Il y a deux films dans Scarfies. Le premier est insupportable tant il sent à plein nez le teenage movie, avec ses personnages (des étudiants colocataires dans une bicoque abandonnée), son intrigue première (lesdits étudiants découvrent une véritable forêt de cannabis dans la cave du taudis), et sa mise en scène, paresseusement ostentatoire (accélération d’images, zooms nerveux, etc.). On se prépare ainsi, en tant que spectateur aguerri, à supporter un calvaire d’une heure trente, à soupirer devant un déluge conformiste d’images et de propos faussement rebelles.
Et puis, suite à un rebondissement scénaristique prévisible (le propriétaire de la maison se pointe, furieux de voir qu’entre-temps les sympathiques étudiants se sont fait du beurre avec son herbe), Scarfies prend une tournure beaucoup moins attendue et d’autant plus intéressante. Car les teenagers, ne sachant comment calmer la fureur du proprio lésé, décident de l’enfermer dans la cave, et de le garder là au chaud et au calme. S’installe alors une espèce de dispositif de comédie policière, où les ravisseurs de fortune paraissent bien balourds, empêtrés qu’ils sont dans leur amateurisme juvénile. Mais ça ne dure pas bien longtemps, et le film des frères Sarkies se transforme peu à peu, sans secousses ni rebondissements, en un objet réellement inquiétant. Les sympathiques colocataires vont effectivement, sous nos yeux riboulés d’effroi, se convertir petit à petit en d’authentiques tortionnaires, recréant au fin fond de la cave une véritable chaise électrique. Chaise électrique dont ils peuvent, grâce à un habile dispositif vidéo, observer à loisir les effets sur leur écran de télé, exactement comme s’ils regardaient un match de rugby.

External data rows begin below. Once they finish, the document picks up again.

(* ===== verification/Chain.v ===== *)
(** * The system contract and the token contract together

    The system contract asks for transfers; the token contract performs them, or fails
    and takes the whole transaction with it. Here the two run together: a transaction is
    an action of the system contract with the token actions it sends, or a token action
    of somebody else. The theorems say that the balances the token contract records
    always cover what the tables of the system contract promise, and that what is
    promised is then really paid. *)
From S2P Require Import Prelude.
From S2P Require Import Cdt.
From S2P Require Import Float64.
From S2P Require Import SysState.
From S2P Require Import Token.
From S2P Require Import Votes.
From S2P Require Import Exchange.
From S2P Require Import RexPool.
From S2P Require Import Bandwidth.
From S2P Require Import Rex.
From S2P Require Import Solvency.
From S2P Require Import RamLedger.
From S2P Require Import RexLedger.
From S2P Require Import RexReturn.
From S2P Require Import RexVault.
From S2P Require Import Producers.
From S2P Require Import NameBid.
From S2P Require Import Pay.
From S2P Require Import NameLedger.
From S2P Require Import PayLedger.
From S2P Require Import Evm.
From S2P Require Import Books.
From S2P Require Import System.
From stdpp Require Import base gmap strings list sorting relations.
Open Scope Z_scope.

(** ** Transactions *)
Record chain := mkChain { contract : sys; ledger : token_state }.

Section chain.
Context `{cdt : Cdt}.

(** An inline action runs under the authority the sender gave it. *)
Definition inline_env (e : Env) (auth : list permission_level) : Env := mkEnv token_account auth (now_us e) (is_account e).

(** What the token contract does of what an action asks for. *)
Definition perform (e : Env) (x : effect) : M token_state unit :=
  match x with
  | TokenTransfer auth from to q memo => transfer (inline_env e auth) from to q memo
  | TokenIssue auth to q memo => issue (inline_env e auth) to q memo
  | TokenOpen auth owner y payer => open (inline_env e auth) owner y payer
  | _ => mret tt
  end.
Definition perform_all (e : Env) (l : list effect) : M token_state unit := for_each (perform e) l.

(** ** What an account holds after a token action *)
Context `{!CdtLaws cdt}.
Implicit Types t : token_state.

Lemma holding_sub_exact o v t t' o' c : sub_balance o v t = Ok (tt, t') ->
  holding t' o' c = holding t o' c - (if (o' =? o) && (c =? sym_code (asset_symbol v)) then amount v else 0).
Proof.
  intros (a & Ha & _ & _ & _ & ->)%sub_balance_Ok. unfold holding. cbn. rewrite lookup_insert. case_decide as Heq.
  - injection Heq as <- <-. rewrite Ha, !Z.eqb_refl. cbn. lia.
  - destruct (Z.eqb_spec o' o) as [->|]; [|cbn; lia]. destruct (Z.eqb_spec c (sym_code (asset_symbol v))) as [->|]; [done|cbn; lia].
Qed.
Lemma holding_add_exact o v p t t' o' c : add_balance o v p t = Ok (tt, t') ->
  holding t' o' c = holding t o' c + (if (o' =? o) && (c =? sym_code (asset_symbol v)) then amount v else 0).
Proof.
  intros H%add_balance_Ok. unfold holding. assert (o' = o /\ c = sym_code (asset_symbol v) \/
    (o', c) <> (o, sym_code (asset_symbol v)) /\ (o' =? o) && (c =? sym_code (asset_symbol v)) = false) as [[-> ->]|[Hne ->]].
  { destruct (Z.eqb_spec o' o), (Z.eqb_spec c (sym_code (asset_symbol v))); [by left|right..]; split; congruence || done. }
  - rewrite !Z.eqb_refl. destruct (accounts t !! (o, _)) as [a|]; [destruct H as (_ & _ & ->)|subst t'];
      cbn; rewrite lookup_insert_eq; cbn; lia.
  - destruct (accounts t !! (o, _)) as [a|]; [destruct H as (_ & _ & ->)|subst t'];
      cbn; rewrite lookup_insert_ne by congruence; lia.
Qed.

(** ** The core token *)

(** The token's row: its symbol, and an issuer that is not one of the contract's own
    accounts; no more of it will ever be than [rex_cap], 28 billion of four decimals. *)
Definition core_row (y : symbol) (t : token_state) : Prop :=
  exists st, stats t !! sym_code y = Some st /\ asset_symbol (supply st) = y /\
    amount (max_supply st) <= rex_cap /\ own (issuer st) = false.

Lemma row_symbol y t st : core_row y t -> stats t !! sym_code y = Some st -> asset_symbol (supply st) = y.
Proof. intros (st' & Hst' & Hy & _) Hst. congruence. Qed.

Cette transformation subite d’étudiants en bourreaux effraie franchement, et ce, pour trois raisons. Tout d’abord, si l’on est habitué à voir au cinéma tout un panel de personnages d’apparence paisible se révéler être de véritables monstres (des frustrés de La Vie de Jésus aux policés, très british, jeunes gens de Funny games), on a rarement eu l’occasion, en revanche, d’observer cette conversion chez des « jeunes cool fun branchés qui fument le pétard et s’éclatent dans la vie », ce qui est le cas de nos délicieux protagonistes. Ensuite, ces macabres décisions ne sont pas le fait d’un leader psychopathe qui imposerait ses vues au groupe influençable, puisque les colocataires fonctionnent au vote, comme dans toute bonne démocratie qui se respecte : on grille, on tue, oui, mais à la majorité absolue ! Enfin, et c’est sans doute le plus intéressant, la mise en scène des Sarkies accompagne ce mortel transfert de façon totalement coulée, de manière presque naturelle : aux effets boursouflés du début, succède une certaine retenue, voire un apaisement… Les frères cinéastes prennent le temps de filmer cette terrifiante mutation, sans en rajouter à un seul instant (pas de montée musicale inquiétante, ou de contre-plongée pléonastique), ce qui ne manque pas d’étonner en regard de ce qu’on a pu voir plus tôt.

Au final, on se demande même si cette seconde partie n’a pas été conçue en réaction à la première et, par extension, à tous ces teen movies débiles, histoire de débusquer et d’exhiber la morale réactionnaire qui se terre derrière nombre de comédies calibrées ados.